The Language Detector will provide an annotation when the confidence prediction threshold is above 0.2 for the languages, but for the following listed languages, language annotations are always created (even for predictions below 0.2) since the Language Detector is mostly accurate when predicting them: Arabic, Bengali, Greek, Hebrew, Hindi, Japanese, Korean, Tamil, Telugu, Thai, Chinese, Vietnamese, Persian and Urdu.

Predict

The Predict Input Processor makes use of an intent model generated when classes are available in a Teneo Studio solution to annotate user inputs with the defined classes; intent models can be generated either with Teneo Learn or CLU. Note that as of Teneo 7.3, deferred intent classification is applied and annotations are only created by Predict if references to class annotations are found during the input matching process.

When Predict receives a user input, confidence scores are calculated for each class based on the model and annotations created for the most confident class and for each other class that matches the following criteria:

  • the confidence is above the minimum confidence (defaults to 0.01)
  • the confidence is higher than 0.5 times the confidence value of the top class.
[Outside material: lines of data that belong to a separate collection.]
(** An entry for "C", which was not requested, is not read. *)
Lemma composer_reads_requested_topics_witness :
  broadcast_topic_blocks (Some {| news_analysis := <["C" := "news of C"]> {["A" := "news of A"]} |})
    None None ["A"; "B"] =
  broadcast_topic_blocks (Some {| news_analysis := {["A" := "news of A"]} |})
    None None ["A"; "B"].
Proof.
  destruct (composer_reads_requested_topics None None None ["A"; "B"])
    as (_ & _ & Hextra & _).
  apply Hextra. apply (bool_decide_unpack _). vm_compute. exact I.
Defined.

Lemma filter_all_true (p : string -> bool) (l : list string) :
  (forall x, x ∈ l -> p x = true) -> List.filter p l = l.
Proof.
  induction l as [|x l IH]; intros Hall; simpl; [reflexivity|].
  rewrite Hall by set_solver. f_equal. apply IH. intros y Hy. apply Hall. set_solver.
Qed.

(** X13.  A placeholder is material.  When the Reddit collector has
    degraded to its placeholders (and likewise the Twitter one), every
    requested topic still contributes a block to the prompt of the
    composer, and that block carries the placeholder text as Reddit
    content. *)
Theorem placeholders_reach_the_composer (topics : list string) :
  broadcast_topic_blocks None
    (Some {| reddit_analysis := all_unavailable reddit_source topics |}) None topics =
    map (fun topic =>
           topic_block topic
             ["REDDIT DISCUSSION CONTENT:" +:+ Py.nl +:+
              "Reddit discussions about " +:+ topic +:+ " are currently unavailable."])
        topics /\
  broadcast_topic_blocks None None
    (Some {| twitter_analysis := all_unavailable twitter_source topics |}) topics =
    map (fun topic =>
           topic_block topic
             ["TWITTER DISCUSSION CONTENT:" +:+ Py.nl +:+
              "Twitter discussions about " +:+ topic +:+ " are currently unavailable."])
        topics.
Proof.
  split.
  - unfold broadcast_topic_blocks. rewrite broadcast_topic_blocks_fold. simpl.
    assert (forall topic, topic ∈ topics ->
              topic_context None
                (Some {| reddit_analysis := all_unavailable reddit_source topics |}) None topic =
              ["REDDIT DISCUSSION CONTENT:" +:+ Py.nl +:+
               "Reddit discussions about " +:+ topic +:+ " are currently unavailable."])
      as Hctx.
    { intros topic Ht. unfold topic_context. simpl.
      now rewrite (all_unavailable_lookup reddit_source topics topic Ht). }
    rewrite filter_all_true.
    + apply map_ext_in. intros topic Ht. apply list_elem_of_In in Ht. now rewrite Hctx.
    + intros topic Ht. unfold contributes. now rewrite Hctx.
  - unfold broadcast_topic_blocks. rewrite broadcast_topic_blocks_fold. simpl.
    assert (forall topic, topic ∈ topics ->
              topic_context None None
                (Some {| twitter_analysis := all_unavailable twitter_source topics |}) topic =
              ["TWITTER DISCUSSION CONTENT:" +:+ Py.nl +:+
               "Twitter discussions about " +:+ topic +:+ " are currently unavailable."])
      as Hctx.
    { intros topic Ht. unfold topic_context. simpl.
      now rewrite (all_unavailable_lookup twitter_source topics topic Ht). }
    rewrite filter_all_true.
    + apply map_ext_in. intros topic Ht. apply list_elem_of_In in Ht. now rewrite Hctx.
    + intros topic Ht. unfold contributes. now rewrite Hctx.
Qed.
For each selected class, an annotation with the scheme <CLASS_NAME>.INTENT is created, with the value of the model's confidence in the class as well as an annotation variable specifying the used classifier (i.e., Learn, CLU or LearnFallback) and an Order variable defining the order of the selected classes (i.e., 0 for the class with the highest confidence score and 4 for the selected class with the lowest confidence score).
A special annotation <CLASS_NAME>.TOP_INTENT is created for the class with the highest confidence score.
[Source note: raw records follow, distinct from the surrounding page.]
Lemma dispatch_selects_first_match_witness :
  exists l1 l2,
    [Scenario.cart_rule] = l1 ++ Scenario.cart_rule :: l2
    /\ Scenario.literal_match Scenario.cart_rule "/shop/cart" = Some tt
    /\ forall r, In r l1 -> Scenario.literal_match r "/shop/cart" = None.
Proof.
  exact (proj2 (dispatch_selects_first_match unit false Scenario.cart_routes
                  Scenario.literal_match (fun s => s) Scenario.no_module
                  Scenario.no_module []
                  (Dispatch.Request "/shop/cart/" "/shop/cart/" "GET")
                  [Scenario.cart_rule] eq_refl eq_refl eq_refl eq_refl)).
Defined.

Lemma plugin_path_without_slash_raises_witness :
  Dispatch.Application_call unit false Scenario.cart_routes Scenario.literal_match
    (fun s => s) Scenario.no_module Scenario.no_module []
    (Dispatch.Request "/_p/mail" "/_p/mail" "GET")
  = Raise (ValueError "need more than 1 value to unpack").
Proof.
  apply (plugin_path_without_slash_raises unit false Scenario.cart_routes
           Scenario.literal_match (fun s => s) Scenario.no_module
           Scenario.no_module []
           (Dispatch.Request "/_p/mail" "/_p/mail" "GET") "mail");
    reflexivity.
Defined.

Lemma other_methods_raise_KeyError_witness :
  Dispatch.Application_call unit false Scenario.shop_table Scenario.literal_match
    (fun s => s) Scenario.no_module Scenario.no_module []
    (Dispatch.Request "/" "/" "HEAD")
  = Raise (KeyError "head").
Proof.
  apply (proj2 (other_methods_raise_KeyError unit Scenario.literal_match
                  (fun s => s) Scenario.no_module Scenario.no_module []
                  Scenario.shop_root Scenario.shop_table
                  (Dispatch.Request "/" "/" "HEAD")
                  compiled_shop_table eq_refl eq_refl)).
  intros [H|[H|[H|[H|[]]]]]; discriminate.
Defined.

Lemma compiled_patterns_are_normalized_witness :
  Routing.normalize "/shop/cart/view" = "/shop/cart/view"
  /\ ("/shop/cart/view" = "/" \/ forall t, "/shop/cart/view" <> t +:+ "/").
Proof.
  apply (proj2 (compiled_patterns_are_normalized Scenario.shop_root
                  Scenario.shop_table compiled_shop_table)
           "get" Scenario.shop_get_routes
           (Routing.mkRule "/shop/cart/view" Scenario.Y "view")).
  - reflexivity.
  - left. reflexivity.
Defined.

Lemma on_error_gathers_entries_witness :
  Escalation.on_error Scenario.shop_subglobals 1000 Scenario.cart_instance 500
  = Ok {| Escalation.by_handler :=
            {| Escalation.__class__ := "Main";
               Escalation.items :=
                 Lifecycle.gathered Scenario.shop_subglobals
                   (Escalation.items Scenario.cart_instance) ["Shop"; "Main"] |};
          Escalation.status_code := 500 |}.
Proof.
  apply (on_error_gathers_entries Scenario.shop_subglobals Scenario.cart_instance
           "Shop" "Main" ["Main"] 1000 500).
  - reflexivity.
  - discriminate.
  - eapply Lifecycle.via_step; [reflexivity | discriminate |].
    apply Lifecycle.via_end. reflexivity.
  - cbn. lia.
Defined.

Lemma on_error_in_a_loop_overflows_witness :
  Escalation.on_error Examples.ring_subglobals 50 Examples.ring_instance 500
  = Raise (RuntimeError "maximum recursion depth exceeded").
Proof.
  apply (on_error_in_a_loop_overflows Examples.ring_subglobals Examples.in_ring
           Examples.ring_instance "B" 50 500).
  - intros c [->| ->].
    + exists "B". split; [reflexivity|]. split; [discriminate|now right].
    + exists "A". split; [reflexivity|]. split; [discriminate|now left].
  - reflexivity.
  - discriminate.
  - now right.
Defined.

Lemma on_error_passes_status_on_witness :
  exists r,
    Escalation.on_error Scenario.shop_subglobals 1000 Scenario.cart_instance 500
    = Ok r
    /\ Escalation.status_code r = 500
    /\ Escalation.on_error Scenario.shop_subglobals 2000 Scenario.cart_instance 404
       = Ok {| Escalation.by_handler := Escalation.by_handler r;
               Escalation.status_code := 404 |}.
Proof.
  destruct (Escalation.on_error Scenario.shop_subglobals 1000
              Scenario.cart_instance 500) as [r|e] eqn:Hrun.
  - exists r. split; [reflexivity|].
    destruct (on_error_passes_status_on Scenario.shop_subglobals
                Scenario.cart_instance 1000 500 r Hrun) as [Hstatus Hmore].
    split; [exact Hstatus|]. apply Hmore. lia.
  - vm_compute in Hrun. discriminate.
Defined.

Lemma send_error_in_production_witness :
  exists r,
    Lifecycle.send_error false Scenario.shop_subglobals Examples.render_name
      Examples.error_page 1000 Examples.cart_handler 404 Lifecycle.ExcOther
    = Lifecycle.ErrorPage true (Ok r)
    /\ Escalation.status_code r = 500.
Proof.
  destruct (Escalation.on_error Scenario.shop_subglobals 1000
              (Lifecycle.self Examples.cart_handler) 404) as [r|e] eqn:Hrun.
  - exists {| Escalation.by_handler := Escalation.by_handler r;
              Escalation.status_code := 500 |}.
    split; [|reflexivity].
    apply (send_error_in_production Scenario.shop_subglobals Examples.render_name
             Examples.error_page Examples.cart_handler 1000 404 r eq_refl Hrun).
  - vm_compute in Hrun. discriminate.
Defined.

Lemma send_error_in_debug_mode_stays_witness :
  Lifecycle.send_error true Scenario.shop_subglobals Examples.render_name
    Examples.error_page 1000 Examples.cart_handler 404 Lifecycle.ExcOther
  = Lifecycle.DebugPage
      (Ok {| Lifecycle.self := Scenario.cart_instance;
             Lifecycle._finished := true;
             Lifecycle.template := Some "cart.html";
             Lifecycle.written := ["<html>error</html>"] |}).
Proof.
  apply (send_error_in_debug_mode_stays Scenario.shop_subglobals
           Examples.render_name Examples.error_page Examples.cart_handler 1000 404).
  - reflexivity.
  - discriminate.
Defined.

Lemma finish_clears_the_handler_witness :
  exists h',
    Lifecycle.finish false Examples.render_name Examples.cart_handler None None
    = Ok h'
    /\ Escalation.items (Lifecycle.self h') = ∅
    /\ Lifecycle.written h' = ["rendered cart.html"]
    /\ Lifecycle.send_error false Scenario.shop_subglobals Examples.render_name
         Examples.error_page 1000 h' 500 Lifecycle.ExcOther
       = Lifecycle.OnlyLogged.
Proof.
  destruct (finish_clears_the_handler Scenario.shop_subglobals
              Examples.render_name Examples.error_page Examples.cart_handler
              None None eq_refl)
    as (h' & Hfinish & Hitems & _ & Hwritten & Hlogged & _).
  exists h'. split; [exact Hfinish|]. split; [exact Hitems|].
  split; [|apply Hlogged].
  apply (Hwritten "cart.html"); [reflexivity | discriminate | reflexivity].
Defined.

Lemma failed_future_prevents_target_witness :
  exists final,
    Execute.run (Execute.dispatch Examples.failing_preprocessors ∅)
      [Execute.Resolved 2; Execute.Resolved 1; Execute.Resolved 0; Execute.Raised]
      (Execute.Thrown (HTTPError 403) final).
Proof.
  destruct (failed_future_prevents_target Examples.failing_preprocessors ∅
              1 Examples.denied_future (HTTPError 403)) as (_ & _ & Hlive).
  - reflexivity.
  - reflexivity.
  - intros j g Hj Hg. destruct j as [|j]; [|lia].
    inversion Hg. reflexivity.
  - apply (Hlive [2; 1; 0]).
    change (seq 0 (length _)) with [0; 1; 2].
    symmetry. apply (Permutation_rev [0; 1; 2]).
Defined.

Lemma get_closest_ignores_quality_witness :
  I18n.get_closest string Examples.german "en" ["de;q=0.8"]
  = I18n.get_closest string Examples.german "en" ["de"].
Proof.
  apply (get_closest_ignores_quality string Examples.german "en" "de" "q=0.8" []).
  - discriminate.
  - reflexivity.
Defined.

Lemma get_closest_finds_listed_language_witness :
  I18n.get_closest string Examples.german "en" ["DE-at;q=0.8"; "en"] = "de".
Proof.
  etransitivity.
  - apply (get_closest_finds_listed_language string Examples.load_name ["de_DE"]
             Examples.german "en" "DE" "at" "q=0.8" "DE" ["en"]).
    + reflexivity.
    + repeat split.
    + repeat split.
    + left. reflexivity.
  - reflexivity.
Defined.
AnnotationVariableVariableVariableDescription
<CLASS_NAME>.TOP_INTENTclassifierconfidenceAnnotation created for the class with the highest confidence score
<CLASS_NAME>.INTENTclassifierconfidenceOrderAnnotation given to each selected class with a maximum of five top classes

The Predict Input Processor creates a maximum of 5 annotations, regardless of how many classes match the criteria.

Configuration Properties

Min Confidence Similarity Distance
NameTypeRequiredDefault
minConfidenceSimilarityDistancefloatno0.5

Confidence percentage of the top score confidence a class must have in order to be considered, e.g., if the top confidence class has a confidence of 0.7, classes with confidence lower than 0.5 x 0.7 = 0.35 will be discarded.

Max Number of Annotations
NameTypeRequiredDefault
maxNumberOfAnnotationsintno5

The maximum number of class annotations created for each user input.

Min Confidence Threshold
NameTypeRequiredDefault
minConfidenceThresholdfloatno0.01

The minimum value of confidence a model must have for a class in order to add it as one of the candidate annotations.

Intent Model File Name
NameTypeRequiredDefault
ìntent.model.file.namestring (filename)noinexistent

Name of the file containing the machine learning model; it is usually set automatically by Teneo Studio so no configuration is required.